— Хороших дел наделал я, — говорил я себе с горем и ужасом. — Бог мне свидетель, что мои намерения были чисты! Нет, я не заслужил этих оскорблений! Терпение! Одним образумлением больше. Да образумится и тот, если он выдумывает себе обиды, чтобы иметь удовольствие не прощать их! Больше того, что я сделал, я не обязан делать.
Все-таки, спустя несколько дней, мое негодование улеглось, и я подумал, что такое бешеное письмо могло быть результатом непродолжительного возбуждения. «Может быть, он и стыдился его, — говорил я, — но слишком горд, чтобы признаться в том, что он не прав. Не великодушно ли будет теперь, когда у него было время успокоиться, еще раз написать ему?»
Мне многого стоило принести в жертву мое самолюбие, но я это сделал. Кто смиряется, не имея низких целей, тот не унижается, какое бы несправедливое презрение ни пало на него.
Я получил в ответ письмо менее жестокое, но не менее оскорбительное. Он, не примиренный, говорил мне, что удивляется моей евангельской кротости.
«Ну, хорошо, примемся, — продолжал он, — опять за переписку, но будем говорить прямо. Мы не любим друг друга. Мы будем писать с той целью, чтобы каждому позабавить самого себя, свободно излагая на бумаге все, что приходит нам в голову: вы — ваши серафимские мысли и образы, а я — свои богохульства, вы — ваши восторги по поводу достоинства мужчины и женщины, а я — простой рассказ о своих нечестиях, в надежде, что я обращу вас, а вы обратите меня. Отвечайте мне, нравится ли вам такой договор».

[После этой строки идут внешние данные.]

(** Where a part of the body of the loop leads: to the next turn, on, or out of it. *)
Inductive flow := Again (s : ule_loop) (n : net) | Next (s : ule_loop) (n : net) | Return (n : net).
Definition then_ (x : option flow) (k : ule_loop -> net -> option flow) : option flow :=
  match x with Some (Next s n) => k s n | x => x end.

(** [ts += TS_SZ; priv->ts_count++;] *)
Definition next_cell (s : ule_loop) (n : net) : ule_loop * net :=
  (UleLoop (ts s + TS_SZ) (from_where s) (ts_remain s) (new_ts s), set_priv (count_ts (priv n)) n).
Definition again_cell (s : ule_loop) (n : net) : option flow := let '(s, n) := next_cell s n in Some (Again s n).

(** Drops a partly decoded SNDU. *)
Definition drop_sndu (n : net) : net :=
  set_stats (if ule_skb (priv n) then rx_frame_error else id) n.

Section cells.
Context (cfg : net_config) (buf : list Z).

Definition check_cell (s : ule_loop) (n : net) : option flow :=
  if negb (new_ts s) then Some (Next s n) else
  b0 ← zget buf (ts s);
  b1 ← zget buf (ts s + 1);
  b3 ← zget buf (ts s + 3);
  if negb (b0 =? TS_SYNC) || negb (Z.land b1 TS_TEI =? 0) || negb (Z.land b3 TS_SC =? 0) then
    let n := drop_sndu n in
    again_cell s (set_priv (set_need_pusi true (reset_ule (priv n))) n)
  else Some (Next (UleLoop (ts s) (ts s + 4) 184 (new_ts s)) n).

Definition sync_pusi (s : ule_loop) (n : net) : option flow :=
  if negb (need_pusi (priv n)) then Some (Next s n) else
  b1 ← zget buf (ts s + 1);
  if negb (Z.land b1 TS_PUSI =? 0) then
    b3 ← zget buf (ts s + 3);
    let n := set_priv (set_tscc (Z.land b3 0x0F) (priv n)) n in
    b4 ← zget buf (ts s + 4);
    if ts_remain s <? b4 then again_cell s n else
    Some (Next (UleLoop (ts s) (ts s + 5 + b4) (u8 (ts_remain s - (1 + b4))) (new_ts s)) n)
  else again_cell s n.

Definition check_pointer (s : ule_loop) (n : net) : option flow :=
  let p := priv n in
  b ← zget buf (from_where s);
  if negb (b <? ts_remain s - 1) || negb (b =? ule_sndu_remain p) then
    let n := set_stats (if bool_decide (is_Some (ule_skb p)) || negb (ule_sndu_remain p =? 0) then rx_frame_error else id) n in
    Some (Again s (set_priv (set_need_pusi true (reset_ule p)) n))
  else Some (Next (UleLoop (ts s) (from_where s + 1) (u8 (ts_remain s - 1)) (new_ts s)) n).

Definition check_continuity (s : ule_loop) (n : net) : option flow :=
  if negb (new_ts s) then Some (Next s n) else
  b3 ← zget buf (ts s + 3);
  if negb (Z.land b3 0x0F =? tscc (priv n)) then
    let n := drop_sndu n in
    Some (Again s (set_priv (set_need_pusi true (reset_ule (priv n))) n))
  else
  let n := set_priv (set_tscc (Z.land (tscc (priv n) + 1) 0x0F) (priv n)) n in
  b1 ← zget buf (ts s + 1);
  if Z.land b1 TS_PUSI =? 0 then Some (Next s n) else
  then_ (if negb (need_pusi (priv n)) then check_pointer s n
         else Some (Next s (set_priv (set_need_pusi false (priv n)) n))) (fun s n =>
  if 183 <? ule_sndu_remain (priv n) then
    b4 ← zget buf (ts s + 4);
    let n := set_stats rx_length_error n in
    Some (Next (UleLoop (ts s) (from_where s + b4) (u8 (ts_remain s - b4)) (new_ts s)) (set_priv (reset_ule (priv n)) n))
  else Some (Next s n)).

(** The length field of an SNDU, unless it was read in the cell before. *)
Definition ule_length_field (s : ule_loop) (n : net) : option flow :=
  if negb (ule_sndu_len (priv n) =? 0) then Some (Next s n) else
  b0 ← zget buf (from_where s);
  b1 ← zget buf (from_where s + 1);
  let len := Z.lor (Z.shiftl b0 8) b1 in
  let dbit := negb (Z.land len 0x8000 =? 0) in
  let len := if dbit then Z.land len 0x7FFF else len in
  let n := set_priv (set_dbit (if dbit then 1 else 0) (set_sndu_len len (priv n))) n in
  if len <? 5 then
    let n := set_stats rx_length_error n in
    again_cell (UleLoop (ts s) (from_where s) (ts_remain s) true)
      (set_priv (set_need_pusi true (set_sndu_len 0 (priv n))) n)
  else Some (Next (UleLoop (ts s) (from_where s + 2) (u8 (ts_remain s - 2)) (new_ts s)) n).

(** The type field, of which one byte or both may be in the next cell. *)
Definition ule_type_field (s : ule_loop) (n : net) : option flow :=
  let p := priv n in
  if ts_remain s =? 1 then
    b0 ← zget buf (from_where s);
    let p := set_sndu_type_1 true (set_sndu_type (Z.shiftl b0 8) (set_remain (ule_sndu_remain p - 1) p)) in
    again_cell (UleLoop (ts s) (from_where s + 1) (u8 (ts_remain s - 1)) true) (set_priv p n)
  else if ts_remain s =? 0 then again_cell (UleLoop (ts s) (from_where s) (ts_remain s) true) n
  else if ule_sndu_type_1 p then
    b0 ← zget buf (from_where s);
    let p := set_sndu_type (Z.lor (ule_sndu_type p) b0) (set_sndu_type_1 false p) in
    Some (Next (UleLoop (ts s) (from_where s + 1) (u8 (ts_remain s - 1)) (new_ts s)) (set_priv p n))
  else
    b0 ← zget buf (from_where s);
    b1 ← zget buf (from_where s + 1);
    let p := set_sndu_type (Z.lor (Z.shiftl b0 8) b1) p in
    Some (Next (UleLoop (ts s) (from_where s + 2) (u8 (ts_remain s - 2)) (new_ts s)) (set_priv p n)).

(** The buffer for the SNDU. *)
Definition alloc_sndu (s : ule_loop) (n : net) : option flow :=
  let p := priv n in
  let n := Net p (stats n) (frames n) (S (allocs n)) in
  match dev_alloc_skb cfg (pred (allocs n)) (ule_sndu_len p + ETH_HLEN + ETH_ALEN) with
  | None => Some (Return (set_stats rx_drop n))
  | Some mem =>
      let skb := skb_reserve (ETH_HLEN + ETH_ALEN) (SkBuff mem 0 0) in
      Some (Next s (set_priv (set_ule_skb (Some skb) (set_remain (ule_sndu_len p) p)) n))
  end.
Definition start_type (s : ule_loop) (n : net) : option flow :=
  then_ (ule_type_field s (set_priv (set_remain (ule_sndu_len (priv n) + 2) (priv n)) n)) alloc_sndu.
Definition start_sndu (s : ule_loop) (n : net) : option flow :=
  if bool_decide (is_Some (ule_skb (priv n))) then Some (Next s n) else
  if ts_remain s <? 2 then
    Some (Again (UleLoop (ts s + TS_SZ) (from_where s) (ts_remain s) (new_ts s))
      (set_priv (set_need_pusi true (set_sndu_len 0 (priv n))) n))
  else then_ (ule_length_field s n) start_type.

Я отвечал: «Это не договор, а насмешка. Я искренне желал вам добра. Совесть не обязывает меня больше ни к чему иному, как к пожеланию вам всякого счастья и в этой и будущей жизни.»
Так кончились мои тайные сношения с этим человеком, — кто знает! — может быть, более ожесточенным несчастием и безумствующим с отчаяния, чем дурным по натуре.
XLII
И опять я истинно благословлял свое одиночество, и мои дни в течение некоторого времени вновь потекли без всяких перемен.
Кончилось лето, в последней половине сентября жар спал. Наступил октябрь, я радовался теперь, что у меня комната будет хороша для зимнего времени. Но вот раз утром приходит тюремный смотритель и говорит мне, что ему приказано переменить мою камеру.
— Куда же переводят меня?
— Да вот тут, в нескольких шагах отсюда, в более прохладную камеру.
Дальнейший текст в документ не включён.